Of all the writers who ended up in Hollywood, none would have understood this better than Daniel Fuchs. Unlike West, for whom screenwriting was, at best, a way to subsidize his fiction, Fuchs not only found work in California, he embraced it, rhapsodizing over the “phenomenon” of the movies, which he saw as “teeming with vitality and ardor, as indigenous as our cars or skyscrapers or highways, and as irrefutable.” In a sense, he represents an anti-West, discovering beauty and inspiration in Hollywood even as his contemporary sought out the grotesque. Born in 1909 on the Lower East Side of Manhattan, Fuchs moved to Brooklyn at age 5 and published his first novel, Summer in Williamsburg, in 1934. Within three years he had completed two more novels, Homage to Blenholt and Low Company, while working as a permanent substitute teacher in New York City public schools. Although these books were re-issued in the 1960s as The Williamsburg Trilogy, they originally sold few copies, and it was only after Fuchs began to turn out short stories for Collier’s and The New Yorker–“vaudeville-virtuoso mimicries and performed entertainments,” he would later call them–that he drew the attention of the studios. He came to Hollywood in 1937 and remained until his death in 1993, winning an Oscar in 1955 for his story for Love Me or Leave Me. Reflecting on his legacy as a writer in a 1989 essay in Commentary, he struck a perplexed note:

A man sits in a room, writing novels. Nothing happens. They don’t sell–four hundred copies apiece, the last one a few more. The reviews are scattered. Twenty-five, thirty years later they are resurrected and brought out again. I am rediscovered…. I don’t know what to make of it. At bottom I know the books are not first class and I privately wonder at the acclaim.

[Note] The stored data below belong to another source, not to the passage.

Lemma discard_other_key a m db k :
  store_inv db -> k <> (a, m) -> is_Some (db !! k) ->
  is_Some ((discardPendingInbound a m db).2 !! k).
Proof.
  intros Hinv Hne [r Hk]. unfold discardPendingInbound. set (w := fun r => _ && _).
  destruct (sql_delete w db) as [db' n] eqn:Hd.
  assert (db' = (sql_delete w db).1) as -> by by rewrite Hd.
  assert (is_Some ((sql_delete w db).1 !! k)) as Hsome; [|by destruct n].
  rewrite lookup_sql_delete, Hk. destruct (w r) eqn:Hw; [|by eexists].
  subst w. simpl in Hw. guards. exfalso. apply Hne.
  pose proof (inv_key _ _ (Hinv _ _ Hk)). congruence.
Qed.

Lemma exec_keeps_row op db k :
  (forall a m, op = OpDiscard a m -> k <> (a, m)) -> store_inv db ->
  is_Some (db !! k) -> is_Some (store_step sha256_json db op !! k).
Proof.
  intros Hop Hinv Hk. unfold store_step. destruct op; simpl.
  - by apply keeps_rows_begin.
  - apply discard_other_key; eauto.
  - keep_rows.
  - by apply keeps_rows_save.
  - keep_rows.
  - keep_rows.
  - by apply keeps_rows_save_correlation.
  - by apply keeps_rows_correlation_sent.
  - by apply keeps_rows_correlation_failed.
Qed.

(** The columns fixed at insertion. *)
Definition identity (r : IdempotencyEntry) : string * string * string :=
  (ie_correlationId r, ie_payloadHash r, ie_conversationKey r).

Lemma row_step_identity k r r' : row_step k (Some r) (Some r') -> identity r' = identity r.
Proof. intros Hstep. by inv Hstep. Qed.

Lemma step_row_identity db op k r :
  (forall a m, op = OpDiscard a m -> k <> (a, m)) -> store_inv db -> db !! k = Some r ->
  exists r', store_step sha256_json db op !! k = Some r' /\ identity r' = identity r.
Proof.
  intros Hop Hinv Hk. destruct (exec_keeps_row op db k Hop Hinv) as [r' Hr']; [by eexists|].
  exists r'. split; [done|]. eapply row_step_identity.
  pose proof (store_step_row sha256_json db op k Hinv) as Hstep. by rewrite Hk, Hr' in Hstep.
Qed.
#[local] Instance same_content_preorder : PreOrder same_content.
Proof.
  split; [by intros r|]. intros r1 r2 r3. unfold same_content. intros. naive_solver congruence.
Qed.

#[local] Instance same_contents_preorder : PreOrder same_contents.
Proof.
  split.
  - intros db k. by destruct (db !! k).
  - intros db1 db2 db3 H1 H2 k. specialize (H1 k). specialize (H2 k).
    destruct (db1 !! k), (db2 !! k), (db3 !! k); try done. by etrans.
Qed.

Lemma outbox_update_eq (w : OutboxRow -> bool) (u : OutboxRow -> OutboxRow) db :
  outbox_update w u db = ((fun r => if w r then u r else r) <$> db, sql_count w db).
Proof.
  unfold outbox_update, sql_update. rewrite bool_decide_eq_true_2; [done|]. intros k r _ _. done.
Qed.

Lemma set_outcome_content st n err ts r : same_content r (set_outcome st n err ts r).
Proof. done. Qed.

Lemma outbox_update_content (w : OutboxRow -> bool) (u : OutboxRow -> OutboxRow) db :
  (forall r, same_content r (u r)) -> same_contents db (outbox_update w u db).1.
Proof.
  intros Hu k. rewrite outbox_update_eq. cbn [fst]. rewrite lookup_fmap.
  destruct (db !! k) as [r|]; cbn; [|done]. destruct (w r); [apply Hu|done].
Qed.

Lemma same_contents_lookup db db' k r' :
  same_contents db db' -> db' !! k = Some r' -> exists r, db !! k = Some r /\ same_content r r'.
Proof. intros Hs Hk. specialize (Hs k). rewrite Hk in Hs. destruct (db !! k); naive_solver. Qed.

Lemma same_contents_lookup' db db' k r :
  same_contents db db' -> db !! k = Some r -> exists r', db' !! k = Some r' /\ same_content r r'.
Proof. intros Hs Hk. specialize (Hs k). rewrite Hk in Hs. destruct (db' !! k); naive_solver. Qed.

Lemma same_content_mine r r' : same_content r r' -> mine r' = mine r.
Proof. unfold mine. by intros (_ & -> & _ & -> & _). Qed.

Lemma same_content_terminal r r' : same_content r r' -> is_terminal_row r' = is_terminal_row r.
Proof.
  intros Hc. unfold is_terminal_row. rewrite (same_content_mine r r' Hc).
  by destruct Hc as (_ & _ & _ & _ & _ & -> & _).
Qed.
(** How a step may change the row of a conversation. *)
Lemma session_step_keyed op s : keyed (sdb s) -> keyed (sdb (session_step s op)).
Proof.
  intros Hk. destruct op as [ts a c o n|ts a c o|ts a c|ts a c o|a c|a c p|a c p|i res|ts i res|i];
    cbn [session_step with_db sdb].
  - rewrite setOwner_eq by done. destruct (sdb s !! (a, c)) as [r|] eqn:Hr; [|done].
    destruct (owner_is o r); [|done]. apply keyed_insert; [done|]. apply (Hk _ _ Hr).
  - rewrite heartbeat_eq by done. destruct (sdb s !! (a, c)) as [r|] eqn:Hr; [|done].
    destruct (owner_is _ r); [|done]. apply keyed_insert; [done|]. apply (Hk _ _ Hr).
  - rewrite touch_eq by done. destruct (sdb s !! (a, c)) as [r|] eqn:Hr; [|done].
    apply keyed_insert; [done|]. apply (Hk _ _ Hr).
  - rewrite release_eq by done. destruct (sdb s !! (a, c)) as [r|] eqn:Hr; [|done].
    destruct (owner_is _ r); [|done]. apply keyed_insert; [done|]. apply (Hk _ _ Hr).
  - intros k r. rewrite forget_lookup by done. case_decide; [done|apply Hk].
  - unfold create. repeat case_match; done.
  - unfold getOrCreate, create. repeat case_match; simplify_eq; done.
  - unfold newSession_done, set_phase. repeat case_match; done.
  - unfold getState_done. repeat case_match; try done. cbn.
    match goal with Hi : sql_insert _ _ = Some _ |- _ => apply sql_insert_ok in Hi as (_ & _ & ->) end.
    by apply keyed_insert.
  - unfold create_settled. repeat case_match; done.
Qed.

(** An operation by which [o] does not give the conversation away. *)
Definition keeps_owner (a c o : string) (op : session_op) : Prop :=
  match op with
  | SSetOwner _ a' c' (Some o') _ => (a', c') = (a, c) -> o' <> o
  | SRelease _ a' c' o' => (a', c') = (a, c) -> o' <> o
  | SForget a' c' => (a', c') <> (a, c)
  | _ => True
  end.

Definition owned_row (s : SessionRegistry) (a c o file : string) : Prop :=
  exists r, sdb s !! (a, c) = Some r /\ sr_currentOwner r = Some o /\ sr_sessionFile r = file.

Lemma owned_insert s a c o file a' c' r' :
  owned_row s a c o file ->
  ((a', c') = (a, c) -> sr_currentOwner r' = Some o /\ sr_sessionFile r' = file) ->
  owned_row (with_db (<[(a', c') := r']> (sdb s)) s) a c o file.
Proof.
  intros (r & Hr & Ho & Hf) Hr'. unfold owned_row. cbn.
  destruct (decide ((a', c') = (a, c))) as [Heq|Hne].
  - exists r'. rewrite Heq, lookup_insert_eq. by destruct (Hr' Heq).
  - exists r. by rewrite lookup_insert_ne.
Qed.

Lemma with_db_same s : with_db (sdb s) s = s.
Proof. by destruct s. Qed.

Fuchs’s Commentary essay is reprinted under the title “Strictly Movie: A Letter from Hollywood, 1989,” in The Golden West, a new volume of his Hollywood writings, which appeared sporadically throughout his lifetime, like communiqués from a distant shore. Selected by Christopher Carduff, and with an oddly cranky introduction by John Updike–“Fuchs,” he tells us haughtily, “in his modesty and optimism construed his tortuous Hollywood labors, with their dozen credited scripts, as a species of singing”–The Golden West gathers nine prose works, six of fiction and three of memoir, spanning half a century. It’s tempting to dismiss this as a grab bag; of the pieces here, only four, totaling barely sixty pages (or less than a quarter of the book), have never been collected, while another four are reprinted from Fuchs’s 1979 miscellany The Apathetic Bookie Joint. Yet with the exception of “Dream City, or The Drugged Lake,” a brief bit of 1930s Modernism that, all these years later, comes off as flat and unoriginal, the book has an unexpected flow, a rhythm that reverberates from selection to selection like, in Fuchs’s phrase, a “melodic line.” It’s not just a matter of the collection’s uniform subject matter. Rather, The Golden West is also distinguished by an astonishing consistency of tone and language, a point of view that animates both the essays and the stories, making the book feel like an extended narrative. Regardless of genre, every piece is written in Fuchs’s unmistakable voice, amused and gently diffident. Ultimately, then, The Golden West is best read as a kind of suite, the author’s requiem for the Hollywood he loved.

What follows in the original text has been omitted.